The growth rate of Azerbaijan's economy was for a few years among the highest in the world, which was largely due to increased extraction and export of hydrocarbons, and also to rising world oil prices. Starting in Augsut 2008, the global economic downturn affected Azerbaijan in much the same way as all the other producers of energy resources.

Azerbaijan exports products of chemical and fuel industries, ferrous and non-ferrous metallurgy, machine-building, metal-working, light industry, etc. Among its imports are mostly finished products: tools, agricultural machinery, automobiles, clothes, and foodstuffs.

Azerbaijan's agriculture largely focuses on the production of wine, tobacco, vegetables, horticulture, animal husbandry and silkworm breeding. The main industrially grown crops are cotton, tobacco and tea. Early vegetable growing is well developed, as is subtropical fruit growing. The area of irrigated land totals 1,401,000 hectares (1990 data). Animal husbandry mostly goes in for sheep, dairy and beef cattle, and poultry.
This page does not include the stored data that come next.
(* ===== verification/KmemSpec.v ===== *)
(** * What the kernel heap promises

    Theorems about kmem.rs and buffer.rs.  The abstract state is the
    collection [live] of blocks that are taken; everything else in the heap
    belongs to nobody. *)

From S2P Require Import Prelude Memory Cpu PageAlloc PageProps Kmem KmemFacts KmemProps.
Import Mem PageProps Kmem KmemFacts KmemProps.

Module KmemSpec.
Section Spec.
Context `{Profile} `{Linker}.

(** The blocks in use. *)
Abbreviation blocks s cs := (live (KMEM_HEAD s) cs).

(** Every byte of the blocks is the same in both states. *)
Definition kept (bs : list (Z * Z)) (s s' : kernel) : Prop :=
  forall b z x, (b, z) ∈ bs -> b <= x < b + z -> byte (mem s') x = byte (mem s) x.

(** C6: kmalloc takes the first free chunk that is large enough, or returns null
    with nothing changed when there is none; the new block lies in the heap, the
    blocks in use are the old ones and this one, and the old ones keep their bytes.
    *)
Theorem kmalloc_takes_first_fit s cs fuel sz :
  heap_ok s cs -> (length cs < fuel)%nat -> 0 <= sz < 2 ^ 62 ->
  (kmalloc fuel sz s = Done (0, s) /\ Forall (fun c => fits (need sz) c = false) cs) \/
  (exists p s' c1 z c2 cs' bsz, kmalloc fuel sz s = Done (p, s') /\
     cs = c1 ++ (false, z) :: c2 /\ Forall (fun c => fits (need sz) c = false) c1 /\
     p = KMEM_HEAD s + total c1 + 8 /\
     heap_ok s' cs' /\ blocks s' cs' ≡ₚ (p - 8, bsz) :: blocks s cs /\
     sz + 8 <= bsz /\ p - 8 + bsz <= KMEM_HEAD s + KMEM_ALLOC s * Page.PAGE_SIZE /\
     kept (blocks s cs) s s').
Proof.
  intros Hok Hf Hs. destruct (kmalloc_ok s cs fuel sz Hok Hf Hs)
    as [|(p & m & c1 & z & c2 & E & Htf)]; [by left|right].
  pose proof Htf as [Ecs Hfirst Hfit Hp Ht Hout]. destruct (need_ok sz Hs) as (_ & _ & Hn).
  pose proof (taken_live _ _ _ _ _ _ _ _ _ _ Htf) as Hlive.
  destruct (live_not_free _ _ (p - 8) (if 8 <? z - need sz then need sz else z) _ _ Ht)
    as (_ & _ & Hend & _); [rewrite Hlive; by left|].
  eexists p, (with_mem m s), c1, z, c2, _, _. split_and!;
    [exact E|done|done|done|by eapply heap_ok_mem|exact Hlive| |exact Hend|].
  - destruct (Z.ltb_spec 8 (z - need sz)); lia.
  - intros b w x Hin Hx. cbn [mem with_mem]. apply Hout.
    pose proof (taken_sep _ _ _ _ _ _ _ _ _ _ b w x (heap_tiles _ _ Hok) Htf Hin Hx). lia.
Qed.

(** C20: kfree of a block in use returns, takes exactly that block out of the blocks
    in use, and keeps the heap well formed and the bytes of the other blocks;
    merging free neighbours moves nothing. *)
Theorem kfree_releases_block s cs fuel b z :
  heap_ok s cs -> (length cs < fuel)%nat -> (b, z) ∈ blocks s cs ->
  exists s' cs', kfree fuel (b + 8) s = Done (tt, s') /\ heap_ok s' cs' /\
    blocks s cs ≡ₚ (b, z) :: blocks s' cs' /\ total cs' = total cs /\
    kept (blocks s' cs') s s'.
Proof.
  intros Hok Hf Hin. destruct (live_split _ _ _ _ Hin) as (c1 & c2 & -> & ->).
  destruct (kfree_ok s c1 z c2 fuel Hok Hf) as (m & E & Hok' & Hb).
  destruct (merge_live (c1 ++ (false, z) :: c2) (KMEM_HEAD s)) as [Hl Htot].
  eexists _, _. split_and!; [exact E|exact Hok'|..]; cbn [KMEM_HEAD with_mem].
  - rewrite Hl, !live_app. cbn [live app]. by rewrite <- Permutation_middle.
  - rewrite Htot, !total_app. done.
  - intros b w x Hin' Hx. cbn [mem with_mem]. apply Hb. rewrite Hl in Hin'.
    pose proof (heap_tiles _ _ Hok) as Ht. apply set_free_ok in Ht as (Ht & _ & _).
    by destruct (live_not_free _ _ b w _ _ Ht Hin') as (_ & _ & _ & Hfree); apply Hfree.
Qed.

(** A freed block can be had again: after kfree, kmalloc of any size that
    fitted the block succeeds. *)
Theorem kmalloc_after_kfree s cs fuel b z sz :
  heap_ok s cs -> (length cs < fuel)%nat -> (b, z) ∈ blocks s cs -> 0 <= sz < 2 ^ 62 ->
  need sz <= z ->
  exists s1 p s2, kfree fuel (b + 8) s = Done (tt, s1) /\
    kmalloc fuel sz s1 = Done (p, s2) /\ p <> 0.
Proof.
  intros Hok Hf Hin Hs Hz. destruct (live_split _ _ _ _ Hin) as (c1 & c2 & -> & ->).
  destruct (kfree_ok s c1 z c2 fuel Hok Hf) as (m & E & Hok' & _).
  pose proof (heap_tiles _ _ Hok) as Ht. apply set_free_ok in Ht as (Ht & _ & _).
  destruct (merge_free (c1 ++ (false, z) :: c2) z) as (z' & Hz' & Hle);
    [by eapply tiles_chunk_ok|rewrite elem_of_app; right; by left|].
  eexists. destruct (kmalloc_ok (with_mem m s) _ fuel sz Hok') as [[_ Hno]|(p & m' & d1 & w & d2 & E' & Htf)].
  - pose proof (merge_length (c1 ++ (false, z) :: c2)). rewrite !length_app in *. cbn in *. lia.
  - done.
  - rewrite Forall_forall in Hno. specialize (Hno _ Hz'). unfold fits in Hno.
    cbn [fst snd negb andb] in Hno. apply Z.leb_gt in Hno. lia.
  - exists p, (with_mem m' (with_mem m s)). split_and!; [exact E|exact E'|].
    rewrite (tf_ptr _ _ _ _ _ _ _ _ _ _ Htf). pose proof (heap_pos _ _ Hok').
    pose proof (tf_tiles _ _ _ _ _ _ _ _ _ _ Htf) as Ht'. apply tiles_app in Ht' as [Ht' _].
    apply tiles_total_nonneg in Ht'. lia.
Qed.

(** ** Zeroed blocks *)

(** Writing the payload of a taken chunk leaves the chunks as they are. *)
Lemma tiles_payload m m' a c1 w c2 tail :
  tiles m a (c1 ++ (true, w) :: c2) tail ->
  (forall x, x < a + total c1 + 8 \/ a + total c1 + w <= x -> byte m' x = byte m x) ->
  tiles m' a (c1 ++ (true, w) :: c2) tail.
Proof.
  rewrite !tiles_app. intros (H1 & Hr & Hc & H2) Hb. pose proof Hc as [[H8 _] _]. cbn in H8.
  split; [|cbn [tiles]; split_and!].
  - eapply tiles_frame; [|exact H1]. intros x Hx. apply Hb. lia.
  - rewrite <- Hr. apply rd64_ext. intros x Hx. apply Hb. lia.
  - done.
  - eapply tiles_frame; [|exact H2]. intros x Hx. apply Hb. lia.
Qed.

Lemma carve_head size z : exists r,
  carve size z = (true, if 8 <? z - size then size else z) :: r.
Proof. unfold carve. destruct (_ <? _); eauto. Qed.

Lemma kmalloc_rounded fuel sz s :
  0 <= sz < 2 ^ 62 - 8 -> kmalloc fuel ((sz + 7) / 8 * 8) s = kmalloc fuel sz s.
Proof.
  intros Hs. pose proof (Z.div_mod (sz + 7) 8 ltac:(lia)).
  pose proof (Z.mod_pos_bound (sz + 7) 8 ltac:(lia)).
  unfold kmalloc. rewrite !align8_ok by lia. do 3 f_equal.
  replace ((sz + 7) / 8 * 8 + 7) with (7 + (sz + 7) / 8 * 8) by lia.
  by rewrite Z.div_add by lia.
Qed.

(** kzmalloc returns what kmalloc returns; the block's bytes, up to the size
    rounded up to eight, are zero, the heap stays well formed and the other blocks
    keep their bytes. *)
Theorem kzmalloc_zeroes_block s cs fuel sz p s1 :
  heap_ok s cs -> (length cs < fuel)%nat -> 0 <= sz < 2 ^ 62 - 8 ->
  kmalloc fuel sz s = Done (p, s1) -> p <> 0 ->
  exists s2 cs' bsz, kzmalloc fuel sz s = Done (p, s2) /\ heap_ok s2 cs' /\
    blocks s2 cs' ≡ₚ (p - 8, bsz) :: blocks s cs /\
    (forall x, p <= x < p + (sz + 7) / 8 * 8 -> byte (mem s2) x = 0) /\
    kept (blocks s cs) s s2.
Proof.
  intros Hok Hf Hs E Hp. pose proof (kmalloc_rounded fuel sz s Hs) as Er.
  destruct (kmalloc_ok s cs fuel sz Hok Hf ltac:(lia))
    as [[E' _]|(p' & m & c1 & z & c2 & E' & Htf)]; rewrite E' in E; injection E as <- <-; [done|].
  pose proof Htf as [Ecs Hfirst Hfit Hptr Ht Hout].
  pose proof (taken_live _ _ _ _ _ _ _ _ _ _ Htf) as Hlive.
  destruct (carve_head (need sz) z) as [r Er2]. set (w := if 8 <? z - need sz then need sz else z) in *.
  assert (need sz <= w) as Hw by (unfold w; destruct (8 <? z - need sz); lia).
  destruct (need_ok sz ltac:(lia)) as (H8 & _ & Hn).
  set (sz8 := (sz + 7) / 8 * 8) in *. assert (need sz = sz8 + 8) as Esz by done.
  set (m2 := zero_bytes m p' (Z.to_nat sz8)).
  assert (forall x, byte m2 x = if decide (p' <= x < p' + sz8) then 0 else byte m x) as Hm2
    by (intros x; unfold m2; rewrite byte_zero_bytes, Z2Nat.id by lia; done).
  exists (with_mem m2 s), (c1 ++ carve (need sz) z ++ c2), w. split_and!.
  - unfold kzmalloc. erewrite bind_done by (apply lift_done, align8_ok; lia). fold sz8.
    erewrite bind_done by (rewrite Er; exact E').
    rewrite (proj2 (Z.eqb_neq _ _) Hp). by erewrite bind_done by reflexivity.
  - eapply heap_ok_mem; [exact Hok|]. rewrite Er2 in *. cbn [app] in *.
    eapply tiles_payload; [exact Ht|]. intros x Hx. rewrite Hm2, decide_False by lia. done.
  - exact Hlive.
  - intros x Hx. cbn [mem with_mem]. rewrite Hm2. by rewrite decide_True by done.
  - intros b v x Hin Hx. cbn [mem with_mem].
    pose proof (taken_sep _ _ _ _ _ _ _ _ _ _ b v x (heap_tiles _ _ Hok) Htf Hin Hx).
    rewrite Hm2, decide_False by (unfold w in Hw; destruct (8 <? z - need sz); lia).
    apply Hout. lia.
Qed.

(** ** Setting the heap up *)

(** After init the heap is one free chunk of 2048 pages, in pages the page
    allocator has marked as taken. *)
Theorem init_one_chunk s t n :
  PageProps.page_ok s t -> n = Z.to_nat 2048 ->
  (exists i, i + 2048 < HEAP_SIZE / Page.PAGE_SIZE /\ Page.room_at t i n) ->
  exists s' t1 t2, init s = Done (tt, s') /\ heap_ok s' [(false, 2048 * Page.PAGE_SIZE)] /\
    PageProps.page_ok s' (t1 ++ [Page.Run n] ++ t2) /\
    KMEM_HEAD s' = PageProps.page_addr s' (Page.pages_of t1).
Proof.
  intros Hok En (i & Hi & Hroom).
  assert (Z.of_nat n = 2048) as En' by (subst; done). clear En.
  pose proof (Page.room_free _ _ _ Hroom) as (_ & Hi0 & _).
  set (s0 := mkKernel (mem s) (ALLOC_START s) (KMEM_HEAD s) 2048 (KMEM_PAGE_TABLE s)).
  pose proof (page_ok_globals s t (KMEM_HEAD s) 2048 (KMEM_PAGE_TABLE s) Hok) as Hok0.
  fold s0 in Hok0. pose proof Hok0 as [_ _ _ Hb Hmax Hpos].
  pose proof (zalloc_cases s0 t n Hok0 ltac:(lia) ltac:(lia)) as Hc. rewrite En' in Hc.
  destruct Hc as [[_ Hno]|(m & t1 & t2 & E & Et & Hok1 & Hm)]; [by destruct (Hno i Hi)|].
  assert (0 <= Page.pages_of t1) as Ht1 by (unfold Page.pages_of; lia).
  set (p := page_addr s0 (Page.pages_of t1)) in *.
  assert (ALLOC_START s <= p) as Hp by (unfold p, page_addr, Page.PAGE_SIZE; cbn; lia).
  cbn [s0 ALLOC_START] in Hb, Hmax.
  set (m2 := upd (upd m p set_free) p (fun v => set_size v (2048 * Page.PAGE_SIZE))).
  set (s2 := mkKernel m2 (ALLOC_START s) p 2048 (KMEM_PAGE_TABLE s)).
  assert (rd64 m2 p = word false (2048 * Page.PAGE_SIZE)) as Hr by (by apply rd64_new_free).
  assert (page_ok s2 (t1 ++ [Page.Run n] ++ t2)) as Hok2.
  { apply (page_ok_globals (with_mem m2 (with_mem m s0))), page_ok_above; [done|].
    intros x Hx. cbn [mem with_mem ALLOC_START] in *. unfold m2. rewrite !byte_upd by (cbn in Hx; lia).
    done. }
  destruct (zalloc_one s2 t1 n t2 Hok2 ltac:(lia)) as (p2 & m3 & u1 & u2 & E3 & Hok3 & Hu & Hm3).
  exists (mkKernel m3 (ALLOC_START s) p 2048 p2), u1, u2. split_and!.
  - unfold init. do 2 erewrite bind_done by reflexivity.
    erewrite bind_done by exact E. fold s0 p.
    erewrite bind_done by (apply lift_done, assert_true; rewrite (proj2 (Z.eqb_neq _ _)) by lia; done).
    do 2 erewrite bind_done by reflexivity.
    erewrite bind_done by (apply lift_done, uint_ok; by vm_compute).
    erewrite bind_done by reflexivity. cbn [with_mem mem KMEM_HEAD ALLOC_START KMEM_ALLOC KMEM_PAGE_TABLE s0].
    erewrite bind_done by exact E3. done.
  - split; [|cbn; lia|done]. cbn [tiles mem KMEM_HEAD KMEM_ALLOC]. split_and!; [|by split|done].
    rewrite <- Hr. apply rd64_ext. intros x Hx. apply Hm3. unfold page_addr.
    cbn [s2 ALLOC_START]. unfold p, page_addr, Page.PAGE_SIZE in *. cbn [s0 ALLOC_START] in *. lia.
  - apply (page_ok_globals (with_mem m3 s2)). exact Hok3.
  - by rewrite Hu.
Qed.

(** ** Buffers *)

(** The bytes a [memcpy] of a whole list over another one leaves. *)
Lemma memcpy_whole d l n :
  zlen d = n -> zlen l = n -> exists d', Cpu.memcpy d 0 l 0 n = Done d' /\ zlen d' = n /\
    (forall j, 0 <= j < Cpu.memcpy_len n -> nthZ d' j = nthZ l j) /\
    (forall j, Cpu.memcpy_len n <= j -> nthZ d' j = nthZ d j).
Proof.
  intros Ld Ll. pose proof (Cpu.memcpy_len_bounds n ltac:(lia)) as Hb.
  destruct (Cpu.memcpy_spec d 0 l 0 n) as (x & d' & Hx & Hd & E); try lia.
  pose proof (slice_length _ _ _ _ Hx) as Lx. pose proof (splice_length _ _ _ _ Hd) as Ld'.
  exists d'. split_and!; [done|lia|..]; intros j Hj.
  - rewrite (splice_nth _ _ _ _ _ Hd), decide_True by lia.
    rewrite (slice_nth _ _ _ _ _ Hx) by lia. f_equal. lia.
  - destruct (Z.lt_ge_cases j (zlen d)).
    + rewrite (splice_nth _ _ _ _ _ Hd), decide_False by lia. done.
    + unfold nthZ. rewrite !lookup_ge_None_2 by lia. done.
Qed.

(** A clone of a buffer has a block of its own with the bytes of the original,
    as many as memcpy copies; the blocks in use before keep their bytes. *)
Theorem Buffer_clone_copies s cs fuel b z n p s1 :
  heap_ok s cs -> (length cs < fuel)%nat -> (b, z) ∈ blocks s cs ->
  0 <= n <= z - 8 -> n < 2 ^ 62 -> kmalloc fuel n s = Done (p, s1) -> p <> 0 ->
  exists s2 cs' bsz, Buffer_clone fuel (mkBuffer (b + 8) n) s = Done (mkBuffer p n, s2) /\
    heap_ok s2 cs' /\ blocks s2 cs' ≡ₚ (p - 8, bsz) :: blocks s cs /\
    (forall j, 0 <= j < Cpu.memcpy_len n ->
       byte (mem s2) (p + j) = byte (mem s) (b + 8 + j)) /\
    kept (blocks s cs) s s2.
Proof.
  intros Hok Hf Hin Hn Hmax E Hp.
  destruct (kmalloc_ok s cs fuel n Hok Hf ltac:(lia))
    as [[E' _]|(p' & m & c1 & w & c2 & E' & Htf)]; rewrite E' in E; injection E as <- <-; [done|].
  pose proof Htf as [Ecs Hfirst Hfit Hptr Ht Hout].
  pose proof (taken_live _ _ _ _ _ _ _ _ _ _ Htf) as Hlive.
  destruct (carve_head (need n) w) as [r Er2].
  set (bsz := if 8 <? w - need n then need n else w) in *.
  assert (need n <= bsz <= w) as Hw by (unfold bsz; destruct (Z.ltb_spec 8 (w - need n)); lia).
  destruct (need_ok n ltac:(lia)) as (H8 & _ & Hnn).
  pose proof (fun b v x =>
    taken_sep _ _ _ _ _ _ _ _ _ _ b v x (heap_tiles _ _ Hok) Htf) as Hsep.
  destruct (memcpy_whole (bytes_at (byte m) p' n) (bytes_at (byte m) (b + 8) n) n)
    as (d & Ed & Ld & Hcopy & _); [rewrite length_bytes_at; lia..|].
  exists (with_mem (store m p' d) s), (c1 ++ carve (need n) w ++ c2), bsz.
  assert (forall x, x < p' \/ p' + n <= x -> byte (store m p' d) x = byte m x) as Hst.
  { intros x Hx. rewrite byte_store. unfold upd_bytes. by rewrite decide_False by lia. }
  pose proof (Cpu.memcpy_len_bounds n ltac:(lia)) as Hml. split_and!.
  - unfold Buffer_clone. cbn [len buffer]. erewrite bind_done by exact E'.
    destruct (live_not_free _ _ _ _ _ _ (heap_tiles _ _ Hok) Hin) as [Hb _].
    pose proof (heap_pos _ _ Hok).
    rewrite (proj2 (Z.eqb_neq p' 0) Hp), (proj2 (Z.eqb_neq (b + 8) 0)), orb_true_r by lia.
    erewrite bind_done by reflexivity. erewrite bind_done by reflexivity. cbn [mem with_mem].
    by erewrite bind_done by (apply lift_done, Ed).
  - eapply heap_ok_mem; [exact Hok|]. rewrite Er2 in *. cbn [app] in *.
    eapply tiles_payload; [exact Ht|]. intros x Hx. apply Hst. lia.
  - exact Hlive.
  - intros j Hj. cbn [mem with_mem]. rewrite byte_store. unfold upd_bytes.
    rewrite decide_True by lia. rewrite Z.add_simpl_l, Hcopy by lia.
    rewrite nth_bytes_at by lia. apply Hout.
    destruct (Hsep b z (b + 8 + j) Hin ltac:(lia)); lia.
  - intros b' v x Hin' Hx. cbn [mem with_mem].
    pose proof (Hsep b' v x Hin' Hx). rewrite Hst by lia. apply Hout. lia.
Qed.

(** [print_table] walks the whole heap and prints every chunk once. *)
Theorem print_table_lists_chunks s cs fuel :
  heap_ok s cs -> (length cs < fuel)%nat ->
  exists l, print_table fuel s = Done (l, s) /\
    (fun e => (e.2, e.1.2)) <$> l = cs /\
    forall b z, (b, z, true) ∈ l <-> (b, z) ∈ blocks s cs.
Proof.
  intros [Ht Hp Hm] Hf. unfold print_table. erewrite bind_done by reflexivity.
  erewrite bind_done by (apply lift_done, uint_ok; lia).
  destruct (table_loop_ok cs fuel (mem s) (KMEM_HEAD s) _ Hf Ht) as (l & E & Hl & Hin).
  exists l. split; [by apply lift_done|done].
Qed.
End Spec.
End KmemSpec.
Despite independent Azerbaijan's economic progress as described, its dependence on Russia, above all in terms of employment, remains extraordinarily high. Various sources put the number of Azeris living and working in Russia at about two million - that is, a quarter of Azerbaijan's entire population. Of these, more than a million are said to live in Moscow, but these figures are hard to confirm, as illegal migration is rife.